Mark Hare is a member of the GS4A leadership team

At GS4A, we often write that socioeconomic integration is important because the demography of classrooms and schools is so important to educational outcomes. In the presence of middle class students, parents and expectations for success, poor children show dramatic improvements. But the demography argument cuts both ways.

With resegregation, the performance gap (between white and black, rich and poor students) in the Charlotte-Mecklenberg schools began to widen. Meanwhile, according to the Post, “a non-white boy who went to school that was 60 percent minority, instead of 40 percent minority, would be about 16 percent more likely to get arrested, according to the data.”

Why? “Taking so many at-risk kids from the same neighborhood, and packing them together into the same school, magnifies the bad influences they have on each other.”

Diversify schools along socioeconomic lines and you can both reduce juvenile crime and get more kids through high school ready for the next phase of life—be it college, work training or a job.

Across the country, new strategies for school integration are proliferating (because the evidence makes the case for it), yet there are and long will be communities that resist integration and fear its consequences, especially for affluent suburban children.

But that fear is unfounded.

In another Post story, of Feb. 9, education reporter Amy Layton, says that despite efforts to desegregate schools in some places, the communities that have worked hard to keep their schools integrated have much to show for it.

“In Hartford, CT, for example, black and Latino students from the city attend regional magnet schools along with white students from more affluent suburbs. In 2013, there was no gap in state reading test scores for third-­graders, meaning white, Latino and black students all scored about the same. The achievement gap also was eliminated between Latino and white students on the fifth-grade reading test. And by 10th grade, the gap between low-­income students and their more affluent peers was 5 percentage points on the reading test, compared with a statewide average of 28 points.”

Not every community that has used regional magnet schools as a tool for socioeconomic integration has eliminated the achievement gap,  but the yawning gaps caused by segregation narrow dramatically in every case I know of.  And who knows? We might be able to develop a Rochester-centric plan that can completely eliminate the gap over time.

But improved test scores and graduation rates are not the only reason to support using magnet schools to end socioeconomic segregation.

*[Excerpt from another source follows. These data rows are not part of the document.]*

(* ===== verification/Pods.v ===== *)
(** * Pod endpoints and their policies ([crates/cradle/src/control.rs])

    The requests of the CNI plugin and of the policy agent: programming and
    tearing down a pod's endpoint, binding identities, replacing an
    endpoint's L3/L4 and L7 policy, reconciling after a restart, and
    [policy_trace], the operator's prediction of a verdict. *)

From S2P Require Import Prelude.
From S2P Require Import Contract.
From S2P Require Import Common.
From S2P Require Import Bpf.
From S2P Require Import Maps.
From S2P Require Import MapRefs.
From S2P Require Import Dataplane.
From S2P Require Import Cni.
From S2P Require Import L7.
From S2P Require Import Control.
From S2P Require Import Ports.

(** The octets of the integers the store keeps. *)
Definition ip4 (a : Z) : bytes := to_be 4 a.
Definition ip6 (a : Z) : bytes := to_be 16 a.

Record EpInfo := mkEpInfo { ei_namespace : string; ei_pod_name : string; ei_identity : Z }.

Section pods.
Context `{HostOps} `{Regex} `{MapSys}.

Definition cni_alloc_ip (pool : Z * Z) (owner : string) : Ctrl (Z * Z) := on_cni (alloc_ip pool owner).
Definition cni_alloc_ip6 (pool6 : Z * Z) (owner : string) : Ctrl (Z * Z) := on_cni (alloc_ip6 pool6 owner).
Definition cni_release_ip (owner : string) (ip ip6 : option Z) : Ctrl unit := on_cni (release_ip owner ip ip6).

(** ** Endpoints *)

(** The pod's host routes, over the veth's connected nexthops. *)
Definition endpoint_routes (ifindex vrf ip : Z) (ip6' : option Z) : Ctl unit :=
  let nh := wrap 32 (CONNECTED_NH_BASE_V4 + ifindex) in
  _ ← nexthop_set nh None ifindex [] 0 false;
  _ ← route4_add vrf (ip4 ip) 32 nh 0;
  match ip6' with
  | Some a =>
      let nh6 := wrap 32 (CONNECTED_NH_BASE_V6 + ifindex) in
      _ ← nexthop_set_v6 nh6 None ifindex [] 0 false;
      route6_add vrf (ip6 a) 128 nh6 0
  | None => mret tt
  end.

(** A chained plugin owns the veth's hooks: the port stays unattached. *)
Definition endpoint_port (host_if : string) (ifindex vrf : Z) : Ctrl unit :=
  _ ← set_port host_if None true 0 vrf;
  c ← get;
  mac ← of_option (NoSuchPort host_if) (mac_of (c_host c) host_if);
  on_dp (port_set ifindex mac (PORT_F_L3 .| PORT_F_ENDPOINT) 0 vrf).

Definition cni_create_endpoint (container_id ifname netns host_if : string) (ip : Z) (ip6' : option Z)
    (vrf : Z) (pod_name pod_namespace : string) (chained : bool) : Ctrl unit :=
  ifindex ← resolve host_if;
  _ ← (if chained then mret tt else endpoint_port host_if ifindex vrf);
  _ ← on_dp (endpoint_routes ifindex vrf ip ip6');
  _ ← on_host (replace_route (DevRoute (V4 (ip4 ip)) host_if));
  _ ← (match ip6' with Some a => on_host (replace_route (DevRoute (V6 (ip6 a)) host_if)) | None => mret tt end);
  on_cni (put_endpoint (mkEndpoint container_id ifname netns host_if ifindex ip ip6' vrf pod_name pod_namespace chained)).

Definition drop_route (r : HostRoute) : Ctrl unit := modify (λ c, set_c_host (del_route r (c_host c)) c).

Definition cni_delete_endpoint (container_id ifname : string) : Ctrl unit :=
  o ← on_cni (get_endpoint container_id ifname);
  match o with
  | None => mret tt
  | Some ep =>
      _ ← on_dp (ignore (route4_del (ep_vrf_id ep) (ip4 (ep_ip ep)) 32));
      _ ← (match ep_ip6 ep with Some a => on_dp (ignore (route6_del (ep_vrf_id ep) (ip6 a) 128)) | None => mret tt end);
      _ ← drop_route (DevRoute (V4 (ip4 (ep_ip ep))) (ep_host_if ep));
      _ ← (match ep_ip6 ep with Some a => drop_route (DevRoute (V6 (ip6 a)) (ep_host_if ep)) | None => mret tt end);
      _ ← detach (ep_host_ifindex ep);
      _ ← on_cni (release_ip (owner_key container_id ifname) (Some (ep_ip ep)) (ep_ip6 ep));
      on_cni (remove_endpoint container_id ifname)
  end.

(** What the flow exporter knows of an address. *)
Definition cni_ip_index (c : Control) : gmap Z EpInfo :=
  let ids := c_identities c in
  let eps := match list_endpoints (c_cni c) with (_, Ok eps) => eps | (_, Err _) => [] end in
  let idx := foldl (λ idx ep,
      <[ep_ip ep := mkEpInfo (ep_pod_namespace ep) (ep_pod_name ep) (default 0 (ids !! ep_ip ep))]> idx) ∅ eps in
  idx ∪ ((λ id, mkEpInfo "" "" id) <$> ids).

(** One record of the startup reconcile. *)
Definition reconcile_endpoint (ep : Endpoint) : Ctrl unit :=
  c ← get;
  match ifindex_of (c_host c) (ep_host_if ep) with
  | Some _ =>
      logged (cni_create_endpoint (ep_container_id ep) (ep_ifname ep) (ep_netns ep) (ep_host_if ep)
        (ep_ip ep) (ep_ip6 ep) (ep_vrf_id ep) (ep_pod_name ep) (ep_pod_namespace ep) (ep_chained ep))
  | None =>
      _ ← logged (on_cni (release_ip (owner_key (ep_container_id ep) (ep_ifname ep)) (Some (ep_ip ep)) (ep_ip6 ep)));
      logged (on_cni (remove_endpoint (ep_container_id ep) (ep_ifname ep)))
  end.

Definition cni_reconcile : Ctrl unit :=
  o ← catch (on_cni list_endpoints);
  match o with Some eps => each reconcile_endpoint eps | None => mret tt end.

(** ** Identities *)

(** The mirror tracks the global scope. *)
Definition set_identity (vrf ip identity : Z) : Ctrl unit :=
  _ ← on_dp (identity_set vrf (ip4 ip) identity);
  if vrf =? 0 then modify (λ c, set_c_identities (<[ip := identity]> (c_identities c)) c) else mret tt.
Definition del_identity (vrf ip : Z) : Ctrl unit :=
  _ ← on_dp (identity_del vrf (ip4 ip));
  if vrf =? 0 then modify (λ c, set_c_identities (delete ip (c_identities c)) c) else mret tt.

(** ** Policies *)

Definition find_ep (p : Endpoint → bool) (eps : list Endpoint) : option Endpoint :=
  first_some (λ e, if p e then Some e else None) eps.

Definition resolve_endpoint (host_if pod_namespace pod_name : string) : Ctrl Z :=
  if negb (bool_decide (host_if = ""%string)) then resolve host_if else
  eps ← on_cni list_endpoints;
  of_option NoEndpoint (ep_host_ifindex <$>
    find_ep (λ ep, bool_decide (ep_pod_name ep = pod_name) && bool_decide (ep_pod_namespace ep = pod_namespace)) eps).

Definition upd_routes (f : RouteTable → RouteTable) : Ctrl unit :=
  modify (λ c, set_c_routes (f (c_routes c)) c).
Definition upd_l7_policies (f : gmap Z (list (Z * Z)) → gmap Z (list (Z * Z))) : Ctrl unit :=
  modify (λ c, set_c_l7_policies (f (c_l7_policies c)) c).

Definition steer (ip : Z) (p : Z * list L7PolicyRule) : Ctrl unit :=
  _ ← on_dp (l7_service_add (ip4 ip) p.1);
  upd_routes (set_policy (V4 (ip4 ip), p.1) p.2).
Definition unsteer (p : Z * Z) : Ctrl unit :=
  _ ← on_dp (ignore (l7_service_del (ip4 p.1) p.2));
  upd_routes (del_policy (V4 (ip4 p.1), p.2)).

(** Replaces the endpoint's steered ports; without a recorded IPv4 nothing
    is steered. *)
Definition set_endpoint_l7 (ep : Z) (l7 : list (Z * list L7PolicyRule)) : Ctrl unit :=
  eps ← on_cni list_endpoints;
  let ip := ep_ip <$> find_ep (λ e, ep_host_ifindex e =? ep) eps in
  c ← get;
  let old := default [] (c_l7_policies c !! ep) in
  _ ← upd_l7_policies (delete ep);
  new_set ← (match ip with
             | Some ip => _ ← each (steer ip) l7; mret ((λ p, (ip, p.1)) <$> l7)
             | None => mret []
             end);
  _ ← each unsteer (filter (λ p, p ∉ new_set) old);
  if bool_decide (new_set = []) then mret tt else upd_l7_policies <[ep := new_set]>.

Definition set_endpoint_policy (ep : Z) (enforce enforce_egress audit : bool) (rules egress_rules : list Rule)
    (l7 : list (Z * list L7PolicyRule)) : Ctrl Z :=
  _ ← set_endpoint_l7 ep l7;
  _ ← on_dp (endpoint_policy_set ep enforce enforce_egress audit rules egress_rules);
  c ← get;
  let rev := wrap 64 (default 0 (c_policy_revisions c !! ep) + 1) in
  _ ← modify (λ c, set_c_policy_revisions (<[ep := rev]> (c_policy_revisions c)) c);
  mret rev.

(** ** The policy trace *)

Inductive Verdict : Type := TDefaultAllow | TL7 | TAudit | TDeny | TAllow.

Context `{Kernel}.

(** The identity of a peer, exact before CIDR, [world] when unbound. *)
Definition trace_identity (d : Dp) (vrf : Z) (src : IpAddr) : Z :=
  let found := match src with
               | V4 s => match identity_get d vrf s with Some id => Some id | None => cidr_identity_get d vrf s end
               | V6 s => match identity6_get d vrf s with Some id => Some id | None => cidr6_identity_get d vrf s end
               end in
  default IDENTITY_WORLD found.

Definition trace_key (ep identity proto dport gen_bit pat : Z) : PolicyKey :=
  mkPolicyKey ep (if has pat 1 then 0 else identity) (if has pat 4 then 0 else dport)
    (if has pat 2 then 0 else proto) (POLICY_DIR_INGRESS .| gen_bit).

(** [(allowed, denied)] after the probes, the first deny ending them. *)
Fixpoint trace_probes (d : Dp) (key : Z → PolicyKey) (pats : list Z) (allowed : bool) : bool * bool :=
  match pats with
  | [] => (allowed, false)
  | pat :: pats =>
      match policy_get d (key pat) with
      | Some v => if v =? POLICY_DENY then (allowed, true) else trace_probes d key pats true
      | None => trace_probes d key pats allowed
      end
  end.

Definition trace_rules (d : Dp) (ep flags identity proto port : Z) : Verdict :=
  let gen_bit := if has flags EP_F_GEN then POLICY_KEY_GEN else 0 in
  let key := trace_key ep identity proto (port_to_map port) gen_bit in
  let '(allowed, denied) := trace_probes d key [0; 4; 6; 1; 5; 7] false in
  if denied || negb allowed then if has flags EP_F_AUDIT then TAudit else TDeny else TAllow.

(** The endpoint of an address. *)
Definition ep_addressed (dst : IpAddr) (e : Endpoint) : bool :=
  bool_decide (V4 (ip4 (ep_ip e)) = dst) || bool_decide ((λ a, V6 (ip6 a)) <$> ep_ip6 e = Some dst).

(** A port of some endpoint's L7 policy. *)
Definition l7_steered (l7 : gmap Z (list (Z * Z))) (dst : IpAddr) (port : Z) : bool :=
  match dst with
  | V4 a => negb (port =? 0) && existsb (λ kv : Z * list (Z * Z), bool_decide ((of_be a, port) ∈ kv.2)) (map_to_list l7)
  | V6 _ => false
  end.

Definition policy_trace (src dst : IpAddr) (vrf proto port : Z) : Ctrl Verdict :=
  eps ← on_cni list_endpoints;
  c ← get;
  let d := now (c_run c) in
  match ep_host_ifindex <$> find_ep (ep_addressed dst) eps with
  | None => mret TDefaultAllow
  | Some ep =>
      match ep_policy_get d ep with
      | None => mret TDefaultAllow
      | Some flags =>
          if negb (has flags EP_F_INGRESS) then mret TDefaultAllow
          else if l7_steered (c_l7_policies c) dst port then mret TL7
          else mret (trace_rules d ep flags (trace_identity d vrf src) proto port)
      end
  end.
End pods.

A brand new analysis of findings from across the country makes it clear that integration is as important for middle class  and wealthy kids as for poor kids. Amy Stuart Wells, Lauren Fox, and Diana Cordova-Cobo, in “How Racially Diverse Schools and Classrooms Can Benefit All Students,” write:

White students in particular benefit from racially and ethnically diverse learning contexts in that the presence of students of color stimulates an increase in the complexity with which students—especially white students—approach a given issue. When white students are in racially homogeneous groups, no such cognitive stimulation occurs. Research shows that ‘the mere inclusion of different perspectives, and especially divergent ones, in any course of discussion leads to the kind of learning outcomes (for example, critical thinking, perspective-taking) that educators, regardless of field, are interested in.'”

In other words, integration makes all kids smarter and better prepares them for living and working in a diverse world—a world in which success depends as much on empathy, creativity and  collaboration as it does on academic achievement.





In Review: ‘Who’s In Charge of America’s Schools?’


Ten’s of thousands of white residents flee the city in the 1960s and ‘70s lured by attractive federal mortgage subsidies, tract housing, green spaces, and new highways. In a generation the racial make-up of the school district flips from two-thirds white to over two-thirds black. Thinly veiled racist redistricting and banking practices push black families to increasingly smaller and more segregated neighborhoods. Over the next few decades the economic and industrial base of the city collapses and the school system fails along with it. A city leader decries that, “Our city was set up to fail.” The city is Newark, New Jersey. But it could just as well be Rochester, New York.

Dale Russakoff’s compelling book, The Prize: Who’s in Charge of America’s Schools? (Houghton Mifflin Harcourt Publishing Company, New York, N.Y., 2015) tells the story of Newark from 2009-2014 when Mark Zukerberg and his wife Priscilla Chan invested $100 million

Jeff Linn is the chairman of the department of educational administration at the College at Brockport and a member of the GS4A steering committee.

Jeff Linn is the chairman of the department of educational administration at the College at Brockport and a member of the GS4A steering committee.

in that city’s schools. The book is impeccably researched and reads like the thriller it is.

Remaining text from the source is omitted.